* _INSTRUCTIONS TO FOLLOW_
Across the listing that follows, establish how many lines contain the string "apply" and provide that number by itself.

- - -

Definition trap_to_s (causel tval : Z) (s : cpu) : cpu :=
  let s := s <| scause := causel |> <| sepc := pc s |> <| stval := tval |> in
  let s := s <| mstatus := set_bit max_xlen (mstatus s) MSTATUS_SPIE_SHIFT
                             (get_bit max_xlen (mstatus s) MSTATUS_SIE_SHIFT) |> in
  let s := s <| mstatus := set_bits max_xlen (mstatus s) MSTATUS_SPP_SHIFT 1 (priv s) |> in
  let s := s <| mstatus := Z.ldiff (mstatus s) MSTATUS_SIE |> in
  let s := set_priv PRV_S s in
  s <| pc := stvec s |>.

Definition trap_to_m (causel tval : Z) (s : cpu) : cpu :=
  let s := s <| mcause := causel |> <| mepc := pc s |> <| mtval := tval |> in
  let s := s <| mstatus := set_bit max_xlen (mstatus s) MSTATUS_MPIE_SHIFT
                             (get_bit max_xlen (mstatus s) MSTATUS_MIE_SHIFT) |> in
  let s := s <| mstatus := set_bits max_xlen (mstatus s) MSTATUS_MPP_SHIFT 2 (priv s) |> in
  let s := s <| mstatus := Z.ldiff (mstatus s) MSTATUS_MIE |> in
  let s := set_priv PRV_M s in
  s <| pc := mtvec s |>.

Definition raise_exception2 (cause tval : Z) (s : cpu) : cpu :=
  if (cause =? CAUSE_SUPERVISOR_ECALL) && sbi s then sbi_ecall s
  else
    let deleg := delegated s cause in
    let causel := cause_reg s cause in
    if negb deleg && sbi s then
      sbi_stop (on_sh (fun h => h <| traps_unhandled :=
        (u64 causel, u64 (pc s), u64 tval) :: traps_unhandled h |>) s)
    else if deleg then trap_to_s causel tval s
    else trap_to_m causel tval s.
(* ===== verification/RvTlb.v ===== *)
(** The TLBs of a RISC-V hart: when an access hits, that a filled entry
    answers for its whole page, that a flush leaves nothing to hit, and that
    what changes translation flushes ([src/cpu/riscv/riscv_cpu_impl.h],
    [riscv_cpu_priv.h]). *)

From stdpp Require Import base numbers list gmap.
From S2P Require Import Prelude Bits Cutils IoMem RvState RvMem RvCsr RvTrap.
Local Open Scope Z_scope.

(** What translation depends on: the privilege of data accesses and of
    fetches, SUM, MXR, [satp], whether A and D are set in place, and XLEN. *)
Definition mmu_ctx `{MaxXlen} `{Platform D} (s : RISCVCPUState D) : Z * Z * bool * bool * Z * bool * Z :=
  (access_priv s ACCESS_READ, access_priv s ACCESS_CODE, Z.testbit (mstatus s) 18,
   Z.testbit (mstatus s) 19, satp s, Z.testbit (menvcfg s) 61, cur_xlen s).

Definition no_entry `{MaxXlen} (e : TLBEntry) : Prop := vaddr e = tu (-1).

(** No entry is valid. *)
Definition tlb_empty `{MaxXlen} {D} (s : RISCVCPUState D) : Prop :=
  Forall no_entry (tlb_read (sh s)) /\ Forall no_entry (tlb_write (sh s)) /\
  Forall no_entry (tlb_code (sh s)).

Section Tlb.
Context `{MaxXlen} `{Platform D} (Hx : valid_xlen max_xlen).
Notation cpu := (RISCVCPUState D).

Lemma xlen_ge : 32 <= max_xlen.
Proof. destruct Hx as [E | [E | E]]; rewrite E; lia. Qed.

(** * Hits *)

Lemma page_of_va_mod va : page_of_va va = va - va mod 2 ^ 12.
Proof.
  pose proof xlen_ge. unfold page_of_va, PG_MASK, PG_SHIFT.
  rewrite bit_mask_ones, Z.min_r, Z.ldiff_ones_r by lia.
  rewrite Z.shiftl_mul_pow2, Z.shiftr_div_pow2 by lia. pose proof (Z.div_mod va (2 ^ 12)). lia.
Qed.

Lemma tag_value sz va : (sz <= 4)%nat ->
  tlb_access_tag sz va = page_of_va va + va mod 2 ^ Z.of_nat sz.
Proof.
  intros Hs. pose proof xlen_ge. rewrite page_of_va_mod.
  pose proof (Z.div_mod va (2 ^ 12)) as Hd.
  assert (Hr : inw (Z.of_nat sz) (va mod 2 ^ Z.of_nat sz)).
  { apply Z.mod_pos_bound, pow2_pos. lia. }
  replace (va - va mod 2 ^ 12) with (va / 2 ^ 12 * 2 ^ 12) by lia.
  rewrite <- lor_mul_pow2 by first [lia | apply (inw_mono (Z.of_nat sz)); [lia|done]].
  rewrite <- Z.shiftl_mul_pow2, <- Z.shiftr_div_pow2 by lia.
  unfold tlb_access_tag, PG_MASK, PG_SHIFT.
  rewrite bit_mask_ones, Z.min_r by lia. replace (2 ^ Z.of_nat sz - 1) with (Z.ones (Z.of_nat sz))
    by (rewrite Z.ones_equiv; lia).
  bits_at i Hi. rewrite Z.lor_spec, !Z.ldiff_spec, Z.shiftl_spec, Z.testbit_mod_pow2 by lia.
  rewrite !Z.testbit_ones_nonneg by lia. destruct (Z.leb_spec 12 i).
  - rewrite Z.shiftr_spec by lia. replace (i - 12 + 12) with i by lia.
    repeat case_cmp; try lia. cbn. by rewrite andb_true_r, orb_false_r.
  - rewrite (testbit_neg (i - 12)) by lia. repeat case_cmp; try lia; cbn;
      by rewrite ?andb_true_r, ?andb_false_r.
Qed.

(** A tag is a page exactly for an access that is aligned in it. *)
Lemma tag_page sz va page : (sz <= 4)%nat -> page mod 2 ^ 12 = 0 ->
  page = tlb_access_tag sz va <-> page = page_of_va va /\ va mod 2 ^ Z.of_nat sz = 0.
Proof.
  intros Hs Hp. rewrite tag_value by done. split; [|lia]. intros E.
  assert (Hr : 0 <= va mod 2 ^ Z.of_nat sz < 2 ^ 12).
  { pose proof (Z.mod_pos_bound va (2 ^ Z.of_nat sz)). pose proof (pow2_pos (Z.of_nat sz)).
    assert (2 ^ Z.of_nat sz <= 2 ^ 4) by (apply Z.pow_le_mono_r; lia). lia. }
  assert (Hq : page_of_va va mod 2 ^ 12 = 0).
  { rewrite page_of_va_mod, Zminus_mod_idemp_r, Z.sub_diag. done. }
  rewrite E, Z.add_mod, Hq, Z.add_0_l, Z.mod_mod, Z.mod_small in Hp by lia. lia.
Qed.

Lemma tlb_index_range va : 0 <= tlb_index va < 256.
Proof.
  pose proof xlen_ge.
  assert (Hr : inw 8 (tlb_index va)) by (apply inw_get_bits; [lia|done|unfold TLB_BITS; lia]).
  done.
Qed.

(** Addresses of a page share the entry. *)
Lemma tlb_index_page va va' : inw max_xlen va -> inw max_xlen va' ->
  page_of_va va' = page_of_va va -> tlb_index va' = tlb_index va.
Proof.
  pose proof xlen_ge. intros Hv Hv' Hp. unfold tlb_index, PG_SHIFT, TLB_BITS.
  rewrite !get_bits_mod by lia. rewrite !page_of_va_mod in Hp.
  replace (va' / 2 ^ 12) with (va / 2 ^ 12); [done|].
  pose proof (Z.div_mod va (2 ^ 12)). pose proof (Z.div_mod va' (2 ^ 12)). lia.
Qed.

(** * Flushes *)

Lemma tlb_empty_flush (s : cpu) : tlb_empty (tlb_flush_all s).
Proof.
  unfold tlb_empty, tlb_flush_all, tlb_init, on_sh. cbn.
  split_and!; apply Forall_map, Forall_true; intros e; reflexivity.
Qed.
Definition div_sf (a b : Z) (rm : RoundingMode) (fl : Z) : Z * Z :=
  let r_sign := Z.lxor (f_sign a) (f_sign b) in
  let a_exp := f_exp a in
  let b_exp := f_exp b in
  let a_mant := f_mant a in
  let b_mant := f_mant b in
  if a_exp =? EXP_MASK then
    if nz a_mant || isnan_sf b then (F_QNAN, invalid_if (issignan_sf a || issignan_sf b) fl)
    else if b_exp =? EXP_MASK then (F_QNAN, invalid_if true fl)
    else (pack_sf r_sign EXP_MASK 0, fl)
  else if b_exp =? EXP_MASK then
    if nz b_mant then (F_QNAN, invalid_if (issignan_sf a || issignan_sf b) fl)
    else (pack_sf r_sign 0 0, fl)
  else if (b_exp =? 0) && (b_mant =? 0) then
    if (a_exp =? 0) && (a_mant =? 0) then (F_QNAN, invalid_if true fl)
    else (pack_sf r_sign EXP_MASK 0, Z.lor fl FFLAG_DIVIDE_ZERO)
  else
    let '(b_exp, b_mant) := if b_exp =? 0 then normalize_subnormal_sf b_mant
                            else (b_exp, Z.lor b_mant (2 ^ MANT_SIZE)) in
    if (a_exp =? 0) && (a_mant =? 0) then (pack_sf r_sign 0 0, fl)
    else
      let '(a_exp, a_mant) := if a_exp =? 0 then normalize_subnormal_sf a_mant
                              else (a_exp, Z.lor a_mant (2 ^ MANT_SIZE)) in
      let r_exp := a_exp - b_exp + 2 ^ (EXP_SIZE - 1) - 1 in
      let '(r_mant, r) := divrem_u a_mant 0 (uw F (Z.shiftl b_mant 2)) in
      normalize_sf r_sign r_exp (if nz r then Z.lor r_mant 1 else r_mant) rm fl.

(** * Square root *)

(** The Newton iteration from [u] down in [w] bits; [quot s] is the quotient
    by [s].  Every step that goes on at least halves the distance to the
    root. *)
Fixpoint sqrt_newton (fuel : nat) (w : Z) (quot : Z -> Z) (u : Z) : Z :=
  match fuel with
  | O => u
  | S fuel =>
    let s := u in
    let u := uw w (quot s + s) / 2 in
    if s <=? u then s else sqrt_newton fuel w quot u
  end.

(** The root of [ah:al], and whether it is not exact. *)
Definition sqrtrem_u (ah al : Z) : Z * bool :=
  if (ah =? 0) && (al =? 0) then (0, false)
  else
    let l := if nz ah then 2 * F - clz F (ah - 1) else F - clz F (al - 1) in
    let u := 2 ^ ((l + 1) / 2) in
    let fuel := S (S (Z.to_nat F)) in
    if has_ulong then
      let a := Z.lor (Z.shiftl ah F) al in
      let s := sqrt_newton fuel (2 * F) (fun s => a / s) u in
      (uw F s, nz (a - s * s))
    else
      let s := sqrt_newton fuel F (fun s => (divrem_u ah al s).1) u in
      let '(sq1, sq0) := mul_u s s in
      (s, negb (sq0 =? al) || negb (sq1 =? ah)).

Definition sqrt_sf (a : Z) (rm : RoundingMode) (fl : Z) : Z * Z :=
  let a_sign := f_sign a in
  let a_exp := f_exp a in
  let a_mant := f_mant a in
  if a_exp =? EXP_MASK then
    if nz a_mant then (F_QNAN, invalid_if (issignan_sf a) fl)
    else if nz a_sign then (F_QNAN, invalid_if true fl)
    else (a, fl)
  else if nz a_sign then
    if (a_exp =? 0) && (a_mant =? 0) then (a, fl) else (F_QNAN, invalid_if true fl)
  else if (a_exp =? 0) && (a_mant =? 0) then (pack_sf 0 0 0, fl)
  else
    let '(a_exp, a_mant) := if a_exp =? 0 then normalize_subnormal_sf a_mant
                            else (a_exp, Z.lor a_mant (2 ^ MANT_SIZE)) in
    let a_exp := a_exp - EXP_MASK / 2 in
    (* simpler to handle an even exponent *)
    let '(a_exp, a_mant) :=
      if nz (Z.land a_exp 1) then (a_exp - 1, Z.shiftl a_mant 1) else (a_exp, a_mant) in
    let a_exp := Z.shiftr a_exp 1 + EXP_MASK / 2 in
    let a_mant := uw F (Z.shiftl a_mant (F - 4 - MANT_SIZE)) in
    let '(r, inexact) := sqrtrem_u a_mant 0 in
    normalize_sf a_sign a_exp (if inexact then Z.lor r 1 else r) rm fl.

(** * Comparisons *)

Definition min_max_nan_sf (a b fl : Z) (minmax_type : MinMaxType) : Z * Z :=
  let snan := issignan_sf a || issignan_sf b in
  let fl := invalid_if snan fl in
  match minmax_type with
  | FMINMAX_PROP => (F_QNAN, fl)
  | FMINMAX_IEEE754_2008 =>
    if snan then (F_QNAN, fl)
    else (if isnan_sf a then if isnan_sf b then F_QNAN else b else a, fl)
  | FMINMAX_IEEE754_201X => (if isnan_sf a then if isnan_sf b then F_QNAN else b else a, fl)
  end.

Definition min_sf (a b fl : Z) (minmax_type : MinMaxType) : Z * Z :=
  if isnan_sf a || isnan_sf b then min_max_nan_sf a b fl minmax_type
  else
    (if negb (f_sign a =? f_sign b) then if nz (f_sign a) then a else b
     else if xorb (a <? b) (nz (f_sign a)) then a else b, fl).

Definition max_sf (a b fl : Z) (minmax_type : MinMaxType) : Z * Z :=
  if isnan_sf a || isnan_sf b then min_max_nan_sf a b fl minmax_type
  else
    (if negb (f_sign a =? f_sign b) then if nz (f_sign a) then b else a
     else if xorb (a <? b) (nz (f_sign a)) then b else a, fl).

Definition both_zero (a b : Z) : bool := uw F (Z.shiftl (Z.lor a b) 1) =? 0.

Definition eq_quiet_sf (a b fl : Z) : bool * Z :=
  if isnan_sf a || isnan_sf b then (false, invalid_if (issignan_sf a || issignan_sf b) fl)
  else (both_zero a b || (a =? b), fl).

Definition le_sf (a b fl : Z) : bool * Z :=
  if isnan_sf a || isnan_sf b then (false, invalid_if true fl)
  else
    (if negb (f_sign a =? f_sign b) then nz (f_sign a) || both_zero a b
     else if nz (f_sign a) then b <=? a else a <=? b, fl).

Definition lt_sf (a b fl : Z) : bool * Z :=
  if isnan_sf a || isnan_sf b then (false, invalid_if true fl)
  else
    (if negb (f_sign a =? f_sign b) then nz (f_sign a) && negb (both_zero a b)
     else if nz (f_sign a) then b <? a else a <? b, fl).

Definition fclass_sf (a : Z) : Z :=
  let neg := nz (f_sign a) in
  if f_exp a =? EXP_MASK then
    if nz (f_mant a) then if nz (Z.land (f_mant a) QNAN_MASK) then 2 ^ 9 else 2 ^ 8
    else if neg then 2 ^ 0 else 2 ^ 7
  else if f_exp a =? 0 then
    if f_mant a =? 0 then if neg then 2 ^ 3 else 2 ^ 4
    else if neg then 2 ^ 2 else 2 ^ 5
  else if neg then 2 ^ 1 else 2 ^ 6.

(** * Conversions to and from integers of [I] bits *)

(** The result's bits; [-r] is taken modulo the width. *)
Definition internal_cvt_sf_i (I a : Z) (rm : RoundingMode) (fl : Z) (is_unsigned : bool) : Z * Z :=
  let a_sign := if (f_exp a =? EXP_MASK) && nz (f_mant a) then 0 else f_sign a in
  let '(a_exp, a_mant) := if f_exp a =? 0 then (1, f_mant a)
                          else (f_exp a, Z.lor (f_mant a) (2 ^ MANT_SIZE)) in
  let a_mant := uw F (Z.shiftl a_mant RND_SIZE) in
  let a_exp := a_exp - EXP_MASK / 2 - MANT_SIZE in
  let r_max := if is_unsigned then uw I (a_sign - 1)
               else uw I (2 ^ (I - 1) - Z.lxor a_sign 1) in
  let overflow := (r_max, Z.lor fl FFLAG_INVALID_OP) in
  let signed r := if nz a_sign then uw I (- r) else r in
  if 0 <=? a_exp then
    if a_exp <=? I - 1 - MANT_SIZE then
      let r := uw I (Z.shiftl (uw I (Z.shiftr a_mant RND_SIZE)) a_exp) in
      if r_max <? r then overflow else (signed r, fl)
    else overflow
  else
    let a_mant := rshift_rnd a_mant (- a_exp) in
    let addend := rnd_addend a_sign rm in
    let rnd_bits := Z.land a_mant (Z.shiftl 1 RND_SIZE - 1) in
    let a_mant := Z.shiftr (uw F (a_mant + addend)) RND_SIZE in
    let a_mant := if bool_decide (rm = RM_RNE) && (rnd_bits =? Z.shiftl 1 (RND_SIZE - 1))
                  then Z.ldiff a_mant 1 else a_mant in
    if r_max <? a_mant then overflow
    else (signed (uw I a_mant), if nz rnd_bits then Z.lor fl FFLAG_INEXACT else fl).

- - -

* _YOUR SOLUTION_
5